Jul 16, 2009

Special Thanks

Thanks, Mark, for letting your readers know about the Art of Possibility textile collection launching in October at the Houston Quilt Market.

Can't wait to see you there!

Jul 13, 2009

The Delicate Balance

I want to keep everyone informed about Art of Possibility's progress as a business and change agent and we've had some boy-howdy successes, but now I have a new brand management fear to add to my list of commerce paranoias: winding up on Tweeting Too Hard's aggregate of blowhard tweets.

See, we have a lot to shout from the mountaintops and people who take a genuine interest in the work we're doing, but out of context we'd just look like ... me.
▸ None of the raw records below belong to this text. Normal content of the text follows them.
(** X23.  In a call that returns a clip, a rotation track of the source
    clip whose bone is mapped to a joint of the avatar, and whose own
    joint [node] exists in the source rig below a [parent], gives a
    rotation track of the returned clip with the same keyframe times and
    as many values.  Before the correction for the coordinate convention,
    each of its keyframes is [P * q * R⁻¹]: [q] the keyframe of the source,
    [R] the rest rotation of [node] in the world and [P] that of [parent]
    ([R⁻¹] as three.js inverts a rotation, see [invert]). *)
Theorem rotation_keyframes_in_rest_frame
    fbxAsset vrm options out n clip j track target node parent :
  findByName (animations fbxAsset) (option_animationClipName options) = Some (n, clip) →
  returned (retargetAnimation fbxAsset vrm options) = Some out →
  clip_tracks clip !! j = Some track →
  track_class track = QuaternionKeyframeTrack →
  vrmNode (retarget_env fbxAsset vrm options) track = Some target →
  getObjectByName fbxAsset (mixamoRigName track) = Some (node, Some parent) →
  ∃ i values,
    clip_tracks out !! i =
      Some (mkTrack QuaternionKeyframeTrack (output_name target track) (track_times track)
              (convert_rotation_values (is_meta0 vrm) values))
    ∧ length (convert_rotation_values (is_meta0 vrm) values) = length (track_values track)
    ∧ length values = length (track_values track)
    ∧ ∀ k, 4 * k + 4 ≤ length (track_values track) →
        keyframe k values =
          multiplyQuaternions
            (multiplyQuaternions (getWorldQuaternion parent) (keyframe k (track_values track)))
            (invert (getWorldQuaternion node)).
Proof.
  intros Hfind Hret Hj Hclass Hnode Hrig.
  destruct (rotation_track_emitted _ _ _ _ _ _ _ _ _ Hfind Hret Hj Hclass Hnode)
    as (i & st & _ & Hi & _).
  unfold store_rest in Hi. cbn [env_fbxAsset retarget_env] in Hi. rewrite Hrig in Hi.
  cbn [parentRestWorldRotation restRotationInverse] in Hi.
  eexists i, _. split; [exact Hi|].
  unfold convert_rotation_values. rewrite length_imap.
  rewrite (length_keyframes_map _ _ (length (track_values track))) by done.
  repeat split. intros k Hk. by apply keyframe_keyframes_map.
Qed.

Lemma rotation_keyframes_in_rest_frame_witness :
  ∃ out i values,
    returned (retargetAnimation sample_fbx (sample_vrm "1") default_options) = Some out
    ∧ clip_tracks out !! i =
        Some (mkTrack QuaternionKeyframeTrack "Normalized_Hips.quaternion"
                [of_Z 0; of_Z 1] (convert_rotation_values false values))
    ∧ keyframe 1 values =
        multiplyQuaternions
          (multiplyQuaternions (getWorldQuaternion sample_root)
                               (quat (1 # 2) (1 # 2) (1 # 2) (1 # 2)))
          (invert (getWorldQuaternion sample_hips))
    ∧ keyframe 1 values = quat (1 # 50) (7 # 50) (49 # 50) (7 # 50).
Proof.
  assert (∃ out, returned (retargetAnimation sample_fbx (sample_vrm "1") default_options)
                 = Some out) as [out Hout] by returns_some.
  destruct (rotation_keyframes_in_rest_frame sample_fbx (sample_vrm "1") default_options
              out 0 (sample_clip [hips_quaternion; hips_position; spine_quaternion])
              0 hips_quaternion (vrm_node "Normalized_Hips" 135) sample_hips sample_root)
    as (i & values & Hi & _ & _ & Hk);
    [reflexivity | exact Hout | reflexivity | reflexivity
    | vm_compute; reflexivity | vm_compute; reflexivity |].
  exists out, i, values. split; [exact Hout|]. split; [exact Hi|].
  assert (4 * 1 + 4 ≤ length (track_values hips_quaternion)) as Hlen by (vm_compute; lia).
  split; [exact (Hk 1 Hlen)|]. rewrite (Hk 1 Hlen). compute_done.
Defined.





(** X11.  The correction for the older coordinate convention is the turn
    of a rotation by half a turn about the y axis, [Y * q * Y⁻¹], on every
    keyframe whose components are numbers; applied twice it gives back the
    values it was given. *)
Theorem old_convention_is_half_turn_about_y k values :
  (finite_quaternion (keyframe k values) →
   keyframe k (convert_rotation_values true values) =
     multiplyQuaternions (multiplyQuaternions half_turn_y (keyframe k values))
                         (invert half_turn_y))
  ∧ convert_rotation_values true (convert_rotation_values true values) = values.
Proof.
  split.
  - intros (x & y & z & w & Hq)%finite_quaternion_inv.
    rewrite keyframe_convert_rotation_values, Hq. quaternion_ring.
  - apply list_eq. intros i. unfold convert_rotation_values. rewrite !list_lookup_imap.
    destruct (values !! i) as [[p|]|]; cbn; [|by destruct (bool_decide _)|done].
    destruct (bool_decide _); cbn; [|done]. do 2 f_equal. ring.
Qed.

Lemma old_convention_is_half_turn_about_y_witness :
  keyframe 1 (convert_rotation_values true (track_values hips_quaternion)) =
    multiplyQuaternions
      (multiplyQuaternions half_turn_y (quat (1 # 2) (1 # 2) (1 # 2) (1 # 2)))
      (invert half_turn_y).
Proof.
  apply (proj1 (old_convention_is_half_turn_about_y 1 (track_values hips_quaternion))).
  repeat split; by eexists.
Defined.

(** ** Retargeting onto the same rig *)

Lemma convert_rotation_values_modern values : convert_rotation_values false values = values.
Proof.
  apply list_eq. intros i. unfold convert_rotation_values. rewrite list_lookup_imap.
  by destruct (values !! i).
Qed.

Lemma keyframes_map_identity : ∀ m values,
  length values = 4 * m → Forall finite values →
  keyframes_map identity identity values = values.
Proof.
  induction m as [|m IH]; intros values Hlen Hfin.
  - by destruct values.
  - destruct values as [|x [|y [|z [|w rest]]]]; cbn [length] in Hlen; try lia.
    apply Forall_cons in Hfin as [Hx Hfin]. apply Forall_cons in Hfin as [Hy Hfin].
    apply Forall_cons in Hfin as [Hz Hfin]. apply Forall_cons in Hfin as [Hw Hfin].
    cbn [keyframes_map]. cbv zeta. unfold rotate.
    rewrite multiplyQuaternions_identity_l, multiplyQuaternions_identity_r by done.
    cbn [qx qy qz qw]. rewrite IH; [done | lia | done].
Qed.

(** X12.  Retargeting onto a rig at rest in the same pose changes no
    rotation: when the joint of a rotation track and its parent both have
    the identity as rest rotation in the world, the values of the track
    are numbers, four to a keyframe, and the avatar has the modern
    convention, the track returned has the values of the source track. *)
Theorem identity_rest_pose_keeps_rotations
    fbxAsset vrm options out n clip j track target node parent m :
  findByName (animations fbxAsset) (option_animationClipName options) = Some (n, clip) →
  returned (retargetAnimation fbxAsset vrm options) = Some out →
  clip_tracks clip !! j = Some track →
  track_class track = QuaternionKeyframeTrack →
  vrmNode (retarget_env fbxAsset vrm options) track = Some target →
  getObjectByName fbxAsset (mixamoRigName track) = Some (node, Some parent) →
  getWorldQuaternion node = identity →
  getWorldQuaternion parent = identity →
  is_meta0 vrm = false →
  length (track_values track) = 4 * m →
  Forall finite (track_values track) →
  ∃ i, clip_tracks out !! i =
         Some (mkTrack QuaternionKeyframeTrack (output_name target track)
                 (track_times track) (track_values track)).
Proof.
  intros Hfind Hret Hj Hclass Hnode Hrig HR HP Hmeta Hlen Hfin.
  destruct (rotation_track_emitted _ _ _ _ _ _ _ _ _ Hfind Hret Hj Hclass Hnode)
    as (i & st & _ & Hi & _).
  unfold store_rest in Hi. cbn [env_fbxAsset retarget_env] in Hi. rewrite Hrig in Hi.
  cbn [parentRestWorldRotation restRotationInverse] in Hi.
  rewrite HR, HP, Hmeta, invert_identity, convert_rotation_values_modern in Hi.
  rewrite (keyframes_map_identity m) in Hi by done. by exists i.
Qed.

Lemma identity_rest_pose_keeps_rotations_witness :
  ∃ out i,
    returned (retargetAnimation sample_fbx_at_rest (sample_vrm "1") default_options) = Some out
    ∧ clip_tracks out !! i =
        Some (mkTrack QuaternionKeyframeTrack "Normalized_Hips.quaternion"
                [of_Z 0; of_Z 1] (track_values hips_quaternion)).
Proof.
  assert (∃ out, returned (retargetAnimation sample_fbx_at_rest (sample_vrm "1")
                             default_options) = Some out) as [out Hout] by returns_some.
  destruct (identity_rest_pose_keeps_rotations sample_fbx_at_rest (sample_vrm "1")
              default_options out 0 (sample_clip [hips_quaternion]) 0 hips_quaternion
              (vrm_node "Normalized_Hips" 135) sample_hips_at_rest sample_root_at_rest 2)
    as (i & Hi);
    [reflexivity | exact Hout | reflexivity | reflexivity | vm_compute; reflexivity
    | vm_compute; reflexivity | reflexivity | reflexivity | vm_compute; reflexivity
    | reflexivity | repeat constructor; by eexists |].
  exists out, i. split; [exact Hout | exact Hi].
Defined.

(** ** Position values *)

Lemma nmul_1_r a : finite a → nmul a (Num 1%Qc) = a.
Proof. intros [q ->]. cbn. f_equal. ring. Qed.

Lemma convert_position_values_1 values :
  Forall finite values → convert_position_values false (Num 1%Qc) values = values.
Proof.
  intros Hfin. apply list_eq. intros i. unfold convert_position_values.
  rewrite list_lookup_imap. destruct (values !! i) as [v|] eqn:Hi; [|done]. cbn -[nmul].
  f_equal. apply nmul_1_r. by eapply Forall_lookup_1.
Qed.

(** X14.  Retargeting onto an avatar of the same height changes no
    position: when the hip height of the avatar is the local height of the
    hips of the source, the avatar has the modern convention and the
    values of a position track are numbers, the track returned has the
    values of the source track. *)
Theorem same_hip_height_keeps_positions
    fbxAsset vrm options out n clip j track target h :
  findByName (animations fbxAsset) (option_animationClipName options) = Some (n, clip) →
  returned (retargetAnimation fbxAsset vrm options) = Some out →
  clip_tracks clip !! j = Some track →
  track_class track = VectorKeyframeTrack →
  vrmNode (retarget_env fbxAsset vrm options) track = Some target →
  motionHipsHeight fbxAsset = Some (Num h) →
  vrmHipsHeight vrm = Num h →
  is_meta0 vrm = false →
  Forall finite (track_values track) →
  ∃ i, clip_tracks out !! i =
         Some (mkTrack VectorKeyframeTrack (output_name target track)
                 (track_times track) (track_values track)).
Proof.
  intros Hfind Hret Hj Hclass Hnode Hsource Htarget Hmeta Hfin.
  destruct (position_track_emitted _ _ _ _ _ _ _ _ _ Hfind Hret Hj Hclass Hnode) as (i & Hi).
  destruct (retargetAnimation_returned _ _ _ _ Hret) as (_ & _ & _ & _ & _ & _ & Hm & _).
  assert (hipsPositionScale fbxAsset vrm = Num 1%Qc) as Hscale.
  { unfold hipsPositionScale. rewrite Hsource, Htarget. cbn.
    rewrite Hsource in Hm. cbn in Hm. apply bool_decide_eq_false in Hm.
    case_decide; [done|]. f_equal. by field. }
  rewrite Hscale, Hmeta, convert_position_values_1 in Hi by done. by exists i.
Qed.

Lemma same_hip_height_keeps_positions_witness :
  ∃ out i,
    returned (retargetAnimation sample_fbx (sample_vrm_at 100 10 "1") default_options)
    = Some out
    ∧ clip_tracks out !! i =
        Some (mkTrack VectorKeyframeTrack "Normalized_Hips.position" [of_Z 0]
                [of_Z 0; of_Z 10; of_Z 0]).
Proof.
  assert (∃ out, returned (retargetAnimation sample_fbx (sample_vrm_at 100 10 "1")
                             default_options) = Some out) as [out Hout] by returns_some.
  destruct (same_hip_height_keeps_positions sample_fbx (sample_vrm_at 100 10 "1")
              default_options out 0
              (sample_clip [hips_quaternion; hips_position; spine_quaternion])
              1 hips_position (vrm_node "Normalized_Hips" 100) (Qc_of_Z 90))
    as (i & Hi);
    [reflexivity | exact Hout | reflexivity | reflexivity | vm_compute; reflexivity
    | vm_compute; reflexivity | compute_done | reflexivity
    | repeat constructor; by eexists |].
  exists out, i. split; [exact Hout | exact Hi].
Defined.

(** ** Numbers that are not numbers *)

Lemma nmul_NaN_r a : nmul a NaN = NaN.
Proof. by destruct a. Qed.
Lemma nadd_NaN_r a : nadd a NaN = NaN.
Proof. by destruct a. Qed.
Lemma nsub_NaN_r a : nsub a NaN = NaN.
Proof. by destruct a. Qed.
Lemma nmul_NaN_l a : nmul NaN a = NaN.
Proof. done. Qed.
Lemma nadd_NaN_l a : nadd NaN a = NaN.
Proof. done. Qed.
Lemma nsub_NaN_l a : nsub NaN a = NaN.
Proof. done. Qed.

Create Rewrite HintDb NaN.
#[local] Hint Rewrite nmul_NaN_r nadd_NaN_r nsub_NaN_r nmul_NaN_l nadd_NaN_l nsub_NaN_l : NaN.

(** Closes an equation between products of quaternions when a component
    that occurs in every component of both sides is [NaN]. *)
Ltac all_NaN :=
  unfold multiplyQuaternions; cbn [qx qy qz qw]; autorewrite with NaN; reflexivity.

Lemma multiplyQuaternions_NaN_w a b :
  qw b = NaN → multiplyQuaternions a b = mkQuaternion NaN NaN NaN NaN.
Proof. destruct b as [x y z w]. cbn. intros ->. all_NaN. Qed.

Lemma multiplyQuaternions_NaN_l b :
  multiplyQuaternions (mkQuaternion NaN NaN NaN NaN) b = mkQuaternion NaN NaN NaN NaN.
Proof. done. Qed.

Lemma keyframes_map_app P Rinv : ∀ m body tail,
  length body = 4 * m →
  keyframes_map P Rinv (body ++ tail) = keyframes_map P Rinv body ++ keyframes_map P Rinv tail.
Proof.
  induction m as [|m IH]; intros body tail Hlen.
  - by destruct body.
  - destruct body as [|x [|y [|z [|w rest]]]]; cbn [length] in Hlen; try lia.
    cbn [app keyframes_map]. cbv zeta. rewrite IH by lia. done.
Qed.
(** * User & Profile service: the request handlers of [main.py]

    The service keeps four process-wide dictionaries ([users],
    [user_secrets], [profiles], [profiles_by_user]) and exposes CRUD
    handlers over them.  The handlers are embedded here as computations in
    a small state-and-exception monad over a record of the four
    dictionaries, so that a handler which raises still reports the stores
    as it left them.  Lower-casing is a parameter of the model; the sample
    runs at the end of the file use ASCII strings. *)

From stdpp Require Import gmap strings list fin_maps.
From Stdlib Require Import Ascii String.

Local Open Scope string_scope.
Local Open Scope list_scope.
Local Open Scope stdpp_scope.

(** ** Values *)

(** A [uuid.UUID] is a 128-bit number. *)
Abbreviation UUID := N.

(** [datetime] values are only stored and carried around. *)
Abbreviation datetime := Z.

(** [str.lower()].  Python lower-cases a string by the Unicode case
    mappings.  The handlers only compare lower-cased strings with each
    other, so the service is modelled over an arbitrary lower-casing
    function, and every property of the handlers is proved for all of them. *)
Class StrLower := lower : string → string.

(** [str.lower()] on strings of ASCII characters: it maps the letters A to
    Z to a to z and leaves every other character as it is.  The sample
    requests further down are ASCII strings; the handlers are run on them
    with this function. *)
Definition lower_ascii (c : ascii) : ascii :=
  let n := nat_of_ascii c in
  if Nat.leb 65 n && Nat.leb n 90 then ascii_of_nat (n + 32) else c.

Fixpoint lower_ascii_string (s : string) : string :=
  match s with
  | EmptyString => EmptyString
  | String c r => String (lower_ascii c) (lower_ascii_string r)
  end.

Definition ascii_lower : StrLower := lower_ascii_string.

(** Python truthiness of the result of [changes.get(key)] for a string
    field: [None] and the empty string are falsy. *)
Definition truthy (o : option string) : bool :=
  match o with
  | Some s => negb (String.eqb s "")
  | None => false
  end.

(** ** Request and record schemas *)

(** Modelled from the spec: the membership tier enumeration of
    [models/user.py] (FREE | PRO | PROMAX), which is not among the sources. *)
Inductive MembershipTier := FREE | PRO | PROMAX.
(** * weewx-rmi: the RMI data fetcher, driver and service (bin/user/rmi.py)

    A shallow embedding of [rmi.py] and the properties of its fetch
    operation: field remapping, cloud-cover bucketing, rain-rate derivation,
    error handling, session handling, service binding and the float
    coercion done by the callers.

    Modelling choices.
    - Python values are the inductive [value]; a Python [float] is an IEEE
      binary64 number, here Rocq's primitive [float].
    - A Python [dict] with string keys is an insertion-ordered association
      list ([pydict]): the loops of the source iterate in insertion order.
    - Objects that are shared and mutated in place (the field maps) live in
      a store [heap], addressed by [loc].
    - Effects (store, sessions, log, clock, event bindings, exceptions) are
      threaded by the state-and-exception monad [M].
    - Points in time are exact rationals (seconds since the epoch): the
      source only compares them.
    - The Python builtins [float(str)] and [datetime.strptime(..).timestamp()]
      are parameters of the development. *)

From Stdlib Require Import ZArith QArith String Ascii List Bool Lia.
From Stdlib Require Import PrimFloat SpecFloat FloatOps.
From stdpp Require Import base option list gmap strings.

Local Open Scope string_scope.
Local Open Scope Z_scope.

(** ** Python values *)

Inductive value : Type :=
  | VNone
  | VBool (b : bool)
  | VInt (z : Z)
  | VFloat (f : float)
  | VStr (s : string).

(** Exception classes that occur in the source or can reach it. The last two
    derive from [BaseException] only, so [except Exception] lets them pass. *)
Inductive exn : Type :=
  | IndexError
  | KeyError
  | TypeError
  | ValueError
  | OverflowError
  | AttributeError
  | ClientError
  | TimeoutError
  | IrmKmiApiError
  | CancelledError
  | KeyboardInterrupt.

Definition is_Exception (e : exn) : bool :=
  match e with
  | CancelledError | KeyboardInterrupt => false
  | _ => true
  end.

Definition is_ValueError (e : exn) : bool :=
  match e with
  | ValueError => true
  | _ => false
  end.

Inductive outcome (A : Type) : Type :=
  | Return (a : A)
  | Raise (e : exn).
Arguments Return {A} a.
Arguments Raise {A} e.

(** [bool(v)] *)
Definition truthy (v : value) : bool :=
  match v with
  | VNone => false
  | VBool b => b
  | VInt z => negb (z =? 0)
  | VFloat f => negb (PrimFloat.eqb f 0%float)
  | VStr s => negb (String.eqb s "")
  end.

(** [v == s] for a [str] literal [s]: only an equal [str] compares equal. *)
Definition py_eq_str (v : value) (s : string) : bool :=
  match v with
  | VStr t => String.eqb t s
  | _ => false
  end.

(** [v in [s1, ..., sn]] for a list of [str] literals *)
Definition py_in (v : value) (l : list string) : bool :=
  existsb (py_eq_str v) l.
Fixpoint search_from (p : pattern) (prev : option ascii) (s : string) : bool :=
  matches_at p (prev, s)
  || match s with
     | EmptyString => false
     | String a s' => search_from p (Some a) s'
     end.

(** [pattern.search(text)] as a truth value. *)
Definition search (p : pattern) (text : string) : bool :=
  search_from p None text.

(** Number of characters consumed by the match reported at a position. *)
Definition match_length (p : pattern) (pos : position) : option nat :=
  match rmatch (ignorecase p) (expr p) pos with
  | [] => None
  | (_, rest) :: _ => Some (String.length (snd pos) - String.length rest)%nat
  end.

(** [pattern.sub(repl, text)], left to right over non-overlapping matches.
    [skip] counts the characters of the current match still to be dropped.
    The three patterns substituted in this module consume at least one
    character whenever they match. *)
Fixpoint sub_scan (p : pattern) (repl : string) (skip : nat)
  (prev : option ascii) (s : string) : string :=
  match skip with
  | S k =>
      match s with
      | EmptyString => EmptyString
      | String a s' => sub_scan p repl k (Some a) s'
      end
  | O =>
      match match_length p (prev, s) with
      | Some (S n) =>
          repl ++ match s with
                  | EmptyString => EmptyString
                  | String a s' => sub_scan p repl n (Some a) s'
                  end
      | Some O =>
          repl ++ match s with
                  | EmptyString => EmptyString
                  | String a s' => String a (sub_scan p repl 0 (Some a) s')
                  end
      | None =>
          match s with
          | EmptyString => EmptyString
          | String a s' => String a (sub_scan p repl 0 (Some a) s')
          end
      end
  end.
(** * gocmd2: module registry, command namespace, help composer

    A shallow embedding of the Go packages [shell] (the [Shell] struct and
    its methods), [core] (the built-in module and its help function) and
    [shellapi], together with the parts of the libraries they call:
    cobra's command tree, readline's instance and a few functions of the
    Go standard library ([strings], [fmt]).

    Go strings are byte strings: they are modelled by [string], whose
    characters are the bytes.  Pointers to [cobra.Command] are modelled by
    a [ptr] field that carries the identity of the object.  The code a
    module brings along (its [Initialize], the [Run] of its commands, an
    exit handler) is a tree of calls of the interface [ShellAPI], which
    the shell answers ([shell.exec]); the order in which Go ranges over
    a map is an argument of the functions that depend on it. *)

From Stdlib Require Import ZArith Ascii String List Permutation.
From stdpp Require Import base gmap strings list fin_maps.

Local Open Scope Z_scope.

(** ** The Go standard library functions the code calls *)

Module gostrings.

Definition bytes (l : list nat) : list ascii := map ascii_of_nat l.

(** [unicode.IsSpace]: the code points with the White_Space property,
    each one given by its UTF-8 encoding:
    U+0009..U+000D, U+0020, U+0085, U+00A0, U+1680, U+2000..U+200A,
    U+2028, U+2029, U+202F, U+205F, U+3000. *)
Definition white_space : list (list ascii) :=
  map bytes
    [ [9]; [10]; [11]; [12]; [13]; [32];
      [194; 133]; [194; 160];
      [225; 154; 128];
      [226; 128; 128]; [226; 128; 129]; [226; 128; 130]; [226; 128; 131];
      [226; 128; 132]; [226; 128; 133]; [226; 128; 134]; [226; 128; 135];
      [226; 128; 136]; [226; 128; 137]; [226; 128; 138];
      [226; 128; 168]; [226; 128; 169]; [226; 128; 175];
      [226; 129; 159];
      [227; 128; 128] ]%nat.

(** [cutPrefix w l] is [Some r] when [l = w ++ r]. *)
Fixpoint cutPrefix (w l : list ascii) : option (list ascii) :=
  match w, l with
  | [], _ => Some l
  | a :: w', b :: l' => if Ascii.eqb a b then cutPrefix w' l' else None
  | _ :: _, [] => None
  end.

(** The first pattern of [pats] that starts [l], cut off. *)
Fixpoint cutAny (pats : list (list ascii)) (l : list ascii)
  : option (list ascii) :=
  match pats with
  | [] => None
  | w :: pats' =>
      match cutPrefix w l with
      | Some r => Some r
      | None => cutAny pats' l
      end
  end.

(** Drop one white space rune at the front, as often as there is one.
    The fuel is the number of bytes, and every rune has one at least. *)
Fixpoint trimN (pats : list (list ascii)) (fuel : nat) (l : list ascii)
  : list ascii :=
  match fuel with
  | O => l
  | S fuel' =>
      match cutAny pats l with
      | Some r => trimN pats fuel' r
      | None => l
      end
  end.

(** [strings.TrimLeftFunc(s, unicode.IsSpace)] on the bytes of [s]. *)
Definition trimLeft (l : list ascii) : list ascii :=
  trimN white_space (length l) l.

(** [strings.TrimRightFunc(s, unicode.IsSpace)]: the last rune of [s] is
    a white space rune exactly when its encoding ends [s], so the right
    trim is the left trim of the reversed bytes against the reversed
    encodings. *)
Definition trimRight (l : list ascii) : list ascii :=
  rev (trimN (map (@rev ascii) white_space) (length l) (rev l)).

(** [strings.TrimSpace]: all leading and trailing white space removed,
    as defined by Unicode. *)
Definition TrimSpace (s : string) : string :=
  string_of_list_ascii (trimRight (trimLeft (list_ascii_of_string s))).

(** [s] starts (ends) with a white space rune. *)
Definition leadingSpace (s : string) : bool :=
  match cutAny white_space (list_ascii_of_string s) with
  | Some _ => true
  | None => false
  end.

Definition trailingSpace (s : string) : bool :=
  match cutAny (map (@rev ascii) white_space)
               (rev (list_ascii_of_string s)) with
  | Some _ => true
  | None => false
  end.

(** [strings.HasPrefix]. *)
Fixpoint HasPrefix (s prefix : string) : bool :=
  match prefix, s with
  | EmptyString, _ => true
  | String a p', String b s' => Ascii.eqb a b && HasPrefix s' p'
  | String _ _, EmptyString => false
  end.

(** [strings.Index(s, substr)]: the byte offset of the first occurrence
    of [substr] in [s], or -1. *)
Fixpoint Index (s substr : string) : Z :=
  if HasPrefix s substr then 0
  else match s with
       | EmptyString => -1
       | String _ s' =>
           let i := Index s' substr in
           if i <? 0 then -1 else i + 1
       end.

(** The slice [s[:i]]. *)
Fixpoint take (i : nat) (s : string) : string :=
  match i, s with
  | S i', String a s' => String a (take i' s')
  | _, _ => EmptyString
  end.

(** [strings.Join(elems, sep)]. *)
Fixpoint Join (elems : list string) (sep : string) : string :=
  match elems with
  | [] => EmptyString
  | [e] => e
  | e :: rest => e +:+ sep +:+ Join rest sep
  end.

(** The value of a byte. *)
Definition byteValue (a : ascii) : N := Strings.Byte.to_N (byte_of_ascii a).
With 30 drinks in me. Is perception reality? maybe I'm focused too much on being understood than being understanding, or averting misunderstanding, or caught up in my own cheerleading while not depriving folks of learning about our ups and downs. It's just been a lot of ups lately.

We'll take 'em when we can get 'em.

And therein resides the dilemma: sharing our glad tidings without coming across as boastful, self-important bores.

At the risk of overthinking the latest news, thanks to:

for your recent coverage. It means a lot to us to share our message with others and we love you for caring about us.

Jul 8, 2009

Off the Grid

Sitting at the Lake watching the moonbeams dance reflecting on the water, listening to guitar ballads, fireflies – the coolest insects ever – illuminating their lazy trajectory, with spartan distant fireworks and the blue-black night's canopy over the verdant slopes to the water, I revel in the sublime moments off the grid.
Roman candles across the lake, the subtle sizzle of the neighbor's grilled fragrant goodness wafting through the screen porch of the log cabin, hand hewn walls from the land on which they stand, I delight in how connected I am to it all when I disconnect from the cloud that's responsible for 90% of the items on my task list that I need the vacation from in the first place.

As the momentum for Art of Possibility has accelerated I'm again leaping outside my comfort zone and the holiday break has been a great chance to renew, restore and remember how damn much fun it all is. Anyone reading this, feel free at any time to remind me of the fun of it all. I get caught up in the doing and forget how deeply I love my life – all of it.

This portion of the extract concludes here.